#### EXERCISE BRIEF
Of the lines in the data below, write out exactly those from the one holding "From Stdlib Require Import ZArith" through the one holding "if Qeq_bool q 0 then 0%Q", both included.

#### SOURCE MATERIAL
BEGIN

(** * CMIP6 cookbook: the ESGF / ARM comparison notebook and the site configuration

    The repository holds one executable artefact, the notebook
    [notebooks/example-workflows/esgf2-arm-comparison.ipynb], and the Jupyter
    Book configuration [_config.yml].  The notebook is a straight-line script over
    xarray, pandas, pint (through MetPy), pyesgf, ACT and dask.

    This development embeds
    - the arithmetic the notebook writes itself (the longitude remapping),
    - the array operations it calls, as pure functions on labelled lists,
      following the documented behaviour of the libraries,
    - the script as a whole, as a program in a small logging error monad over
      the services it talks to, and
    - the configuration file, as a YAML tree.

    A float64 number is given by its rational value ([Q]).  The arithmetic the
    notebook writes itself rounds as IEEE 754 binary64 does; what the libraries
    compute inside (means, unit conversions) is kept exact.  NaN, infinities and
    overflow are outside the model. *)

From Stdlib Require Import ZArith QArith Qround Qabs Qpower Lqa Lia Bool List String Ascii.
From Stdlib Require Import Sorting.Sorted Sorting.Permutation FinFun.
From Stdlib Require PrimFloat FloatOps SpecFloat.
Import ListNotations.

Set Implicit Arguments.
Set Warnings "-register-all".
Open Scope string_scope.
Open Scope list_scope.

(** ** Python exceptions and results

    [CfKeyError key] is the [KeyError] cf_xarray raises for a key it does not
    understand, worded by the library; [UndefinedUnitError name] is pint's, for
    a unit name its registry does not hold. *)

Inductive Exn : Type :=
| IndexError
| KeyError (key : string)
| CfKeyError (key : string)
| UndefinedUnitError (name : string)
| ValueError (msg : string)
| TypeError (msg : string)
| DimensionalityError (src dst : string)
| LibraryError (origin msg : string).

Inductive result (A : Type) : Type :=
| Ok (a : A)
| Raised (e : Exn).

Arguments Ok {A} a.
Arguments Raised {A} e.

Definition exn_of {A} (r : result A) : option Exn :=
  match r with
  | Ok _ => None
  | Raised e => Some e
  end.

(** [xs[i]] on a Python sequence, for [i >= 0]. *)
Definition getitem {A} (xs : list A) (i : nat) : result A :=
  match nth_error xs i with
  | Some x => Ok x
  | None => Raised IndexError
  end.

(** ** float64 arithmetic

    A finite float64 is a rational [m * 2^e] with [|m| < 2^53] and
    [e >= -1074].  An operation computes the exact result and rounds it to the
    nearest such number, a tie going to the even [m]. *)

Definition pow2 (e : Z) : Q := (2 ^ e)%Q.

(** The exponent of the binade of a positive rational: [2^e <= q < 2^(e+1)]. *)
Definition log2_floor (q : Q) : Z :=
  let l := (Z.log2 (Qnum q) - Z.log2 (Zpos (Qden q)))%Z in
  if Qle_bool (pow2 l) q then l else (l - 1)%Z.

(** The exponent of the last place of the float64 numbers around [q]: 52 below
    the binade, and never below that of the subnormal numbers. *)
Definition ulp_exp (q : Q) : Z := Z.max (log2_floor (Qabs q) - 52) (-1074).

(** The nearest integer, ties to even. *)
Definition rne (q : Q) : Z :=
  let f := Qfloor q in
  match (q - inject_Z f ?= 1 # 2)%Q with
  | Lt => f
  | Gt => (f + 1)%Z
  | Eq => if Z.even f then f else (f + 1)%Z
  end.

Definition round64 (q : Q) : Q :=
  if Qeq_bool q 0 then 0%Q
  else Qred (inject_Z (rne (q / pow2 (ulp_exp q))) * pow2 (ulp_exp q)).

Definition f64_add (a b : Q) : Q := round64 (a + b).
Definition f64_sub (a b : Q) : Q := round64 (a - b).

Definition Qtrunc (q : Q) : Z := if Qle_bool 0 q then Qfloor q else Qceiling q.

(** C's [fmod]: the remainder with the sign of [a]; it is always exact. *)
Definition fmod (a b : Q) : Q := Qred (a - b * inject_Z (Qtrunc (a / b))).

Definition Qnegative (q : Q) : bool := negb (Qle_bool 0 q).

(** [a % b] on float64 arrays ([b] not zero): [fmod], moved by [b] when its sign
    is not that of [b]. *)
Definition f64_mod (a b : Q) : Q :=
  let m := fmod a b in
  if Qeq_bool m 0 then 0%Q
  else if Bool.eqb (Qnegative b) (Qnegative m) then m else f64_add m b.

(** The rational value of a primitive float, to compare the model with the
    machine's arithmetic. *)
Definition Q_of_float (f : PrimFloat.float) : option Q :=
  match FloatOps.Prim2SF f with
  | SpecFloat.S754_zero _ => Some 0%Q
  | SpecFloat.S754_finite s m e =>
      Some (Qred ((if s then -1 else 1) * inject_Z (Zpos m) * pow2 e))
  | _ => None
  end.

(** Whether the model's sum and difference of two floats are the machine's. *)
Definition same_as_hardware (a b : PrimFloat.float) : bool :=
  match Q_of_float a, Q_of_float b,
        Q_of_float (PrimFloat.add a b), Q_of_float (PrimFloat.sub a b) with
  | Some x, Some y, Some s, Some d =>
      Qeq_bool (f64_add x y) s && Qeq_bool (f64_sub x y) d
  | _, _, _, _ => false
  end.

END

#### FINAL ANSWER
From Stdlib Require Import ZArith QArith Qround Qabs Qpower Lqa Lia Bool List String Ascii.
From Stdlib Require Import Sorting.Sorted Sorting.Permutation FinFun.
From Stdlib Require PrimFloat FloatOps SpecFloat.
Import ListNotations.

Set Implicit Arguments.
Set Warnings "-register-all".
Open Scope string_scope.
Open Scope list_scope.

(** ** Python exceptions and results

    [CfKeyError key] is the [KeyError] cf_xarray raises for a key it does not
    understand, worded by the library; [UndefinedUnitError name] is pint's, for
    a unit name its registry does not hold. *)

Inductive Exn : Type :=
| IndexError
| KeyError (key : string)
| CfKeyError (key : string)
| UndefinedUnitError (name : string)
| ValueError (msg : string)
| TypeError (msg : string)
| DimensionalityError (src dst : string)
| LibraryError (origin msg : string).

Inductive result (A : Type) : Type :=
| Ok (a : A)
| Raised (e : Exn).

Arguments Ok {A} a.
Arguments Raised {A} e.

Definition exn_of {A} (r : result A) : option Exn :=
  match r with
  | Ok _ => None
  | Raised e => Some e
  end.

(** [xs[i]] on a Python sequence, for [i >= 0]. *)
Definition getitem {A} (xs : list A) (i : nat) : result A :=
  match nth_error xs i with
  | Some x => Ok x
  | None => Raised IndexError
  end.

(** ** float64 arithmetic

    A finite float64 is a rational [m * 2^e] with [|m| < 2^53] and
    [e >= -1074].  An operation computes the exact result and rounds it to the
    nearest such number, a tie going to the even [m]. *)

Definition pow2 (e : Z) : Q := (2 ^ e)%Q.

(** The exponent of the binade of a positive rational: [2^e <= q < 2^(e+1)]. *)
Definition log2_floor (q : Q) : Z :=
  let l := (Z.log2 (Qnum q) - Z.log2 (Zpos (Qden q)))%Z in
  if Qle_bool (pow2 l) q then l else (l - 1)%Z.

(** The exponent of the last place of the float64 numbers around [q]: 52 below
    the binade, and never below that of the subnormal numbers. *)
Definition ulp_exp (q : Q) : Z := Z.max (log2_floor (Qabs q) - 52) (-1074).

(** The nearest integer, ties to even. *)
Definition rne (q : Q) : Z :=
  let f := Qfloor q in
  match (q - inject_Z f ?= 1 # 2)%Q with
  | Lt => f
  | Gt => (f + 1)%Z
  | Eq => if Z.even f then f else (f + 1)%Z
  end.

Definition round64 (q : Q) : Q :=
  if Qeq_bool q 0 then 0%Q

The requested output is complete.